Return, exactly and in full, the lines of the records below starting at the one with "customer : Z;" and ending at the one with "0 0 0 0 0 0.", and no other lines.

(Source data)
· · · · ·

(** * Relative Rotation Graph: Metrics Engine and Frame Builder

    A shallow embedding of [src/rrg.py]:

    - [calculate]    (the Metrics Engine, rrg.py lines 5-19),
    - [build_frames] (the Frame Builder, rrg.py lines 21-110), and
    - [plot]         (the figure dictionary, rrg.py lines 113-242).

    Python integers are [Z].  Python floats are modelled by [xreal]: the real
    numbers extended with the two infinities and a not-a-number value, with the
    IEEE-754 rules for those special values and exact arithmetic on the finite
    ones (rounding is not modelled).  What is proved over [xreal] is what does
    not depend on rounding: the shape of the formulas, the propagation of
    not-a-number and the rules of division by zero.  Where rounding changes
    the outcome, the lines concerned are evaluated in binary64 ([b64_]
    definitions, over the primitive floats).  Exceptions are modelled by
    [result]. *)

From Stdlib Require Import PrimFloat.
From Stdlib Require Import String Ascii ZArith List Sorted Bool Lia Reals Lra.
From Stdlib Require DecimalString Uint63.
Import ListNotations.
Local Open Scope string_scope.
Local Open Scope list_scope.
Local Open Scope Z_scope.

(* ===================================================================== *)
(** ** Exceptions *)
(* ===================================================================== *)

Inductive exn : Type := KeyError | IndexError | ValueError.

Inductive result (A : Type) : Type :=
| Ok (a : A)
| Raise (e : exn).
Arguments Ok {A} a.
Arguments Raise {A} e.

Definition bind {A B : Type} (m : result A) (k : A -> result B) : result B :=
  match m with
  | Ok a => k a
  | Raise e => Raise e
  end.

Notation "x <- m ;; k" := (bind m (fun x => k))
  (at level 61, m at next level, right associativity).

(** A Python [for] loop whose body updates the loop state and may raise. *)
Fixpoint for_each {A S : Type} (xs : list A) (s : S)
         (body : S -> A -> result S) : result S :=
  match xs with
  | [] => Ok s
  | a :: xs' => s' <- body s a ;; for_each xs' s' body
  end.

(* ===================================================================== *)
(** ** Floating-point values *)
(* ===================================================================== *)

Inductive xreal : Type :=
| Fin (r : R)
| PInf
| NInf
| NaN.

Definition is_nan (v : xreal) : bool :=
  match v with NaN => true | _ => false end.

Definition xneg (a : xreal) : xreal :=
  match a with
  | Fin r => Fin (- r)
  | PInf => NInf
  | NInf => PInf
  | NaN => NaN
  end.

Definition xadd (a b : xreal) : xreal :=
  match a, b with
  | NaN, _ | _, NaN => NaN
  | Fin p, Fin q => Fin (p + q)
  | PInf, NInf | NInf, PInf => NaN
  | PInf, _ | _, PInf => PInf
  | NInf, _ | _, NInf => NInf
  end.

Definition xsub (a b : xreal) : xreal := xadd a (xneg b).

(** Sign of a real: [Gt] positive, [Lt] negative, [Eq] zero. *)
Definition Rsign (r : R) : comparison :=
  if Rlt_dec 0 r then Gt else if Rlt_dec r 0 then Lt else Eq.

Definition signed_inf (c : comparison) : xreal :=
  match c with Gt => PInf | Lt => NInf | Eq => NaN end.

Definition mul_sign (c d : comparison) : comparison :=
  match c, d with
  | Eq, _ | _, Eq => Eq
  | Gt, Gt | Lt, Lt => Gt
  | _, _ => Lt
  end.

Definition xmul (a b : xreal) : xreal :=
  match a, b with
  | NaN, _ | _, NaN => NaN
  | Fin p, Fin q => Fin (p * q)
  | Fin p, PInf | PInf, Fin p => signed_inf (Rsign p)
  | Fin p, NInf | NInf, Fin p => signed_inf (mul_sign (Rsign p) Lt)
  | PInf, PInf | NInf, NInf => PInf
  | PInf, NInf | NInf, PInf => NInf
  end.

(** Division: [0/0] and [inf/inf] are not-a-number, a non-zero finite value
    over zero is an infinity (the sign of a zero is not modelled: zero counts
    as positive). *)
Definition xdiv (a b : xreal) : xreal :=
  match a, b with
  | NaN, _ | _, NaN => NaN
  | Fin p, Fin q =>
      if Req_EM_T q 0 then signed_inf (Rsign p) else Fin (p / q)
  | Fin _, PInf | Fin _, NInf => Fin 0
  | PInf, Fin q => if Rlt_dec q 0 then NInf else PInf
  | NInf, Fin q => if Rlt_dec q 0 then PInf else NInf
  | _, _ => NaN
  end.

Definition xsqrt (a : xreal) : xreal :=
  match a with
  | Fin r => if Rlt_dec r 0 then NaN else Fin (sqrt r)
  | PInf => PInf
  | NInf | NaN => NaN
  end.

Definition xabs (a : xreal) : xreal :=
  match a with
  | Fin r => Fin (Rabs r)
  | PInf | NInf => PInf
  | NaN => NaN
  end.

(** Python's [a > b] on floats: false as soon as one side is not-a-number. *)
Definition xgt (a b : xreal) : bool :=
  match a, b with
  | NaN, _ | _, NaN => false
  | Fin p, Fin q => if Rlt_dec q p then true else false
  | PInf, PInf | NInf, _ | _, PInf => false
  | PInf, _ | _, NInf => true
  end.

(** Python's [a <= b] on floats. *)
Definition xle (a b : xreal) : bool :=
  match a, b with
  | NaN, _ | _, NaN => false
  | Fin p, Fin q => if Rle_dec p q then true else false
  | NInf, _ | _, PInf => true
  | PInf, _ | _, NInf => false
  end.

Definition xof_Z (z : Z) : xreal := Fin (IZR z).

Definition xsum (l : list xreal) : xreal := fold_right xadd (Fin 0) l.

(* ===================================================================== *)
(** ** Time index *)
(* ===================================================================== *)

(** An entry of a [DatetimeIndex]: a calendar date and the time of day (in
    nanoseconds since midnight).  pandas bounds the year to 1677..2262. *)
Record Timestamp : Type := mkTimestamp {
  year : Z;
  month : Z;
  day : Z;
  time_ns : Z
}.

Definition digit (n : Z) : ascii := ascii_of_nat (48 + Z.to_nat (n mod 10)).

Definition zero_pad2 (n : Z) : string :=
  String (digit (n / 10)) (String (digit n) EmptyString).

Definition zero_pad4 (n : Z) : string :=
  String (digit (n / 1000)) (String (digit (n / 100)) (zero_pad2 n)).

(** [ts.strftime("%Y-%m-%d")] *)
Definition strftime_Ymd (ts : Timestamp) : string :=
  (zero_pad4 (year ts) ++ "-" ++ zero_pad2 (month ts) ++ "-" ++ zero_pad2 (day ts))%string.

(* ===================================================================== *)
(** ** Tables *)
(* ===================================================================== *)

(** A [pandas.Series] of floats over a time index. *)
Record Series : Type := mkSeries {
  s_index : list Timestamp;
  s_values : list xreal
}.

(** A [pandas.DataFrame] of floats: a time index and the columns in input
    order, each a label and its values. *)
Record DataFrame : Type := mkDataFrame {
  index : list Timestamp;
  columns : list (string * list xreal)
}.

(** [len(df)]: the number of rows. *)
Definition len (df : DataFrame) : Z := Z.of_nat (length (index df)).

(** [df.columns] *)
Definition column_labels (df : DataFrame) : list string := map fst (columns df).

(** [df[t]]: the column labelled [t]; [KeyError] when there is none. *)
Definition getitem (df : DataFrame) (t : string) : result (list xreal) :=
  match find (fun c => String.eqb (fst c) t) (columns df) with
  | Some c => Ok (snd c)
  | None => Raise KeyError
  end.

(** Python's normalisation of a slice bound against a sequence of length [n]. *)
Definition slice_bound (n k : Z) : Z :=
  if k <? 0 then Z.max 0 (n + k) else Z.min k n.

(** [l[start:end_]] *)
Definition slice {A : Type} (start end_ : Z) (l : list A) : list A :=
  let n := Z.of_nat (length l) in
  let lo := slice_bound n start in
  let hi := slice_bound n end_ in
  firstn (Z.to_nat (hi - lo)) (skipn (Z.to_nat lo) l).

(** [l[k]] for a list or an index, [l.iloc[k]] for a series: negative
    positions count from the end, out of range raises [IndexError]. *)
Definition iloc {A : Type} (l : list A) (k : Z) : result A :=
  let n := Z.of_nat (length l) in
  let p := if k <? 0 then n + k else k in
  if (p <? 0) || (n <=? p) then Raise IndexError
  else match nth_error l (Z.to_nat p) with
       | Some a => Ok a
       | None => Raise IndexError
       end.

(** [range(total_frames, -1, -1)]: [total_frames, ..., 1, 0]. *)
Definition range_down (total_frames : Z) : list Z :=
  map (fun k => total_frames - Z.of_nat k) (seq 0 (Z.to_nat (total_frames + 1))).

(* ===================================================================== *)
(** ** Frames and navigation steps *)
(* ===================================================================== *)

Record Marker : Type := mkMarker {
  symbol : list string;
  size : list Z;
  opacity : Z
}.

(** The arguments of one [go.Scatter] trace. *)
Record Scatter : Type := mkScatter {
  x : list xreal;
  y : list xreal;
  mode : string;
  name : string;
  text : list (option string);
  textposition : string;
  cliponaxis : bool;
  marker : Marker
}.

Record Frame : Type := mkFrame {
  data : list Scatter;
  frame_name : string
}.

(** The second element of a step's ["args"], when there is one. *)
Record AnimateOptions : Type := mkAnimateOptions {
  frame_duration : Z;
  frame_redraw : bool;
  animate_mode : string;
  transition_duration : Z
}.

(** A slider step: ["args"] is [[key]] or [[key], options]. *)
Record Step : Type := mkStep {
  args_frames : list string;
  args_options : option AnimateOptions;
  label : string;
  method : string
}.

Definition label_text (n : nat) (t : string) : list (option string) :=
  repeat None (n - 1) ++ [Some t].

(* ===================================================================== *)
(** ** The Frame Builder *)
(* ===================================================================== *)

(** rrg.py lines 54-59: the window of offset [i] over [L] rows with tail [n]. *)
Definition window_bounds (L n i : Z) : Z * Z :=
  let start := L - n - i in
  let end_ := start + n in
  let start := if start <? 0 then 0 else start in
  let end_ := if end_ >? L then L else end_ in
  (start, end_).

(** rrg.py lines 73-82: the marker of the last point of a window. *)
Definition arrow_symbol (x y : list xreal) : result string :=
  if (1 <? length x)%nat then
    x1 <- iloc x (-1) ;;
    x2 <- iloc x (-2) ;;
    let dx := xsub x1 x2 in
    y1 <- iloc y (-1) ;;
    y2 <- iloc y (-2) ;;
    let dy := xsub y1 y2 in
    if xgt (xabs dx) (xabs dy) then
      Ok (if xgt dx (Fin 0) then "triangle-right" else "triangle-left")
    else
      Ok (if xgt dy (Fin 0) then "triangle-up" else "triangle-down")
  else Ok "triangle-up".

· · · · ·

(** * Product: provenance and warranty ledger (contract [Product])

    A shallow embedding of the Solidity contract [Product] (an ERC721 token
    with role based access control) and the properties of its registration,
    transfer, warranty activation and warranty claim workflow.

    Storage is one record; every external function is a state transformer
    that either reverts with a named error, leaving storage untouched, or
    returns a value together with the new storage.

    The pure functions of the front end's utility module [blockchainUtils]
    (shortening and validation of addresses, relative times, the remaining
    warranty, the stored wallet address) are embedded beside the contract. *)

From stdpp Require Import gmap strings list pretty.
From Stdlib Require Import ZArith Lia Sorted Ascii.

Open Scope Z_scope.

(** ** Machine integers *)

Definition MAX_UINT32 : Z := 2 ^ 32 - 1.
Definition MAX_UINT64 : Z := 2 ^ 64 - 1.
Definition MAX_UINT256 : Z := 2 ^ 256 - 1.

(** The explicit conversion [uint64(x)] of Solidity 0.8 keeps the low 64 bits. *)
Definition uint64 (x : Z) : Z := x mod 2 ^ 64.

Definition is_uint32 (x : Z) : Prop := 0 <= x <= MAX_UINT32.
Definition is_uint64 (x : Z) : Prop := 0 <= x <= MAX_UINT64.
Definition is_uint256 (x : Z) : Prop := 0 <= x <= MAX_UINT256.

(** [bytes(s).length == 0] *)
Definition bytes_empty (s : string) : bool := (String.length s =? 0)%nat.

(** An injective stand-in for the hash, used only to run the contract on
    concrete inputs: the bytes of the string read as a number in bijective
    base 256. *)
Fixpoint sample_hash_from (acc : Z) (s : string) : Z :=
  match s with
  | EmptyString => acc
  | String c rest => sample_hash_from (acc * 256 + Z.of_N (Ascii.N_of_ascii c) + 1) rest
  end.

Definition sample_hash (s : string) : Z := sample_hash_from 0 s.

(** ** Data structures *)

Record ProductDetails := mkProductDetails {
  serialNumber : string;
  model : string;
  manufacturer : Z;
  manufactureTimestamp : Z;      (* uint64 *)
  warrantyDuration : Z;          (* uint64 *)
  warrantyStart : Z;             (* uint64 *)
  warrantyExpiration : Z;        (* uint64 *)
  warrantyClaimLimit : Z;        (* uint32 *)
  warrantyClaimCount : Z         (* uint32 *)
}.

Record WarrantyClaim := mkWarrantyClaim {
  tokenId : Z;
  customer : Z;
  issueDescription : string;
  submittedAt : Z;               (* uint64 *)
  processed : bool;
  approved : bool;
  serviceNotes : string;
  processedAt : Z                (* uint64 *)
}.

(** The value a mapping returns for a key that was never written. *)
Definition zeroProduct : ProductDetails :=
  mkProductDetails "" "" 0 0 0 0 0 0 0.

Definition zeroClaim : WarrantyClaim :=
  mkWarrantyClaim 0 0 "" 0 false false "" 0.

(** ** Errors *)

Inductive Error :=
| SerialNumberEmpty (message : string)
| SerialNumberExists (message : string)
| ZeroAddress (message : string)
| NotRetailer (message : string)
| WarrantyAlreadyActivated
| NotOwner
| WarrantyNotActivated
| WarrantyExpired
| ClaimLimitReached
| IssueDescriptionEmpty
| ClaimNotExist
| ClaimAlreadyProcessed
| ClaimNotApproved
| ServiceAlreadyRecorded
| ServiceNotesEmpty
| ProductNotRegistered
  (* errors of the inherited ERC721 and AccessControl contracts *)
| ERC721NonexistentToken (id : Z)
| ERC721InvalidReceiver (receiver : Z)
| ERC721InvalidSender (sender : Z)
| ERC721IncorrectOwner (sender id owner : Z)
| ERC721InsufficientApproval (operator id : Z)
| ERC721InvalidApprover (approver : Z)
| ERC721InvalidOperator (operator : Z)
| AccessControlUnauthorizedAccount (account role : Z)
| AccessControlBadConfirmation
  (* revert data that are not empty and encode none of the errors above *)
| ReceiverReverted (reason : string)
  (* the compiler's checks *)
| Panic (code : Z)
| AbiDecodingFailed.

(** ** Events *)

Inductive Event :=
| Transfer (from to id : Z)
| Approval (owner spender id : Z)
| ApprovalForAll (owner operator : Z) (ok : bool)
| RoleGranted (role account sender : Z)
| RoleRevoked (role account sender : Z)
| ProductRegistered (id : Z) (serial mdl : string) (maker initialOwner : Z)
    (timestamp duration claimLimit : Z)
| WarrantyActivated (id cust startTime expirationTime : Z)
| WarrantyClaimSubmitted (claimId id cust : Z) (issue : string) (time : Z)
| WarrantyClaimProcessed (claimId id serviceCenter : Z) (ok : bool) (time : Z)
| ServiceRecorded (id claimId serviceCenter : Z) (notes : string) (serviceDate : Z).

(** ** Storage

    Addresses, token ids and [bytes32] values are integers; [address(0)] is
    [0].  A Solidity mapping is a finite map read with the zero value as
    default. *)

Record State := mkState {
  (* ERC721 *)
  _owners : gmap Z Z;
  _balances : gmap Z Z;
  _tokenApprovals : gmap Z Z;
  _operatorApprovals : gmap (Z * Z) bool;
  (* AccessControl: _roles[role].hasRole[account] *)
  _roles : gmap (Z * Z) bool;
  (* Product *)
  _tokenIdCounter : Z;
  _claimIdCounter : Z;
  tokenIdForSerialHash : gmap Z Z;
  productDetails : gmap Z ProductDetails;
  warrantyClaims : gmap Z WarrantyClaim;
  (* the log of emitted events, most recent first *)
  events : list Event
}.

· · · · ·

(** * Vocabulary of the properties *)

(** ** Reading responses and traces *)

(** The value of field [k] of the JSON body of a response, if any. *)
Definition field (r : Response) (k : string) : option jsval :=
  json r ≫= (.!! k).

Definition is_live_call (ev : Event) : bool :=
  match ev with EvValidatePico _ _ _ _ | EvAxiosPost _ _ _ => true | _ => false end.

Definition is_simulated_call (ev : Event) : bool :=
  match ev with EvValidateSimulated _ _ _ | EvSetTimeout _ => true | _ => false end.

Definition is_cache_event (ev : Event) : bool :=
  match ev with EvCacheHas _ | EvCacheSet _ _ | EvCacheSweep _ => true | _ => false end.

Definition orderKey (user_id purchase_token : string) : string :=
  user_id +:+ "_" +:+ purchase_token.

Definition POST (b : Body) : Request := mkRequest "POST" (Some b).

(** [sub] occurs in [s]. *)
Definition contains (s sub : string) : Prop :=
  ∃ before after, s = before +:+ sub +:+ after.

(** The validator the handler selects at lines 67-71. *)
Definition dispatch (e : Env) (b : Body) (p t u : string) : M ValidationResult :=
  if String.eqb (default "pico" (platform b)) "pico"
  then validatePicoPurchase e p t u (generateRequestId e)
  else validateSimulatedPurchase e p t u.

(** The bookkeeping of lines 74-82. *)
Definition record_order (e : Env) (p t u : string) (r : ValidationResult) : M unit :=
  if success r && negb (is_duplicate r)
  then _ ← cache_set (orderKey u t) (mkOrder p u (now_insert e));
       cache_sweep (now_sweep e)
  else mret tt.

· · · · ·

▶ [Your response]:
  customer : Z;
  issueDescription : string;
  submittedAt : Z;               (* uint64 *)
  processed : bool;
  approved : bool;
  serviceNotes : string;
  processedAt : Z                (* uint64 *)
}.

(** The value a mapping returns for a key that was never written. *)
Definition zeroProduct : ProductDetails :=
  mkProductDetails "" "" 0 0 0 0 0 0 0.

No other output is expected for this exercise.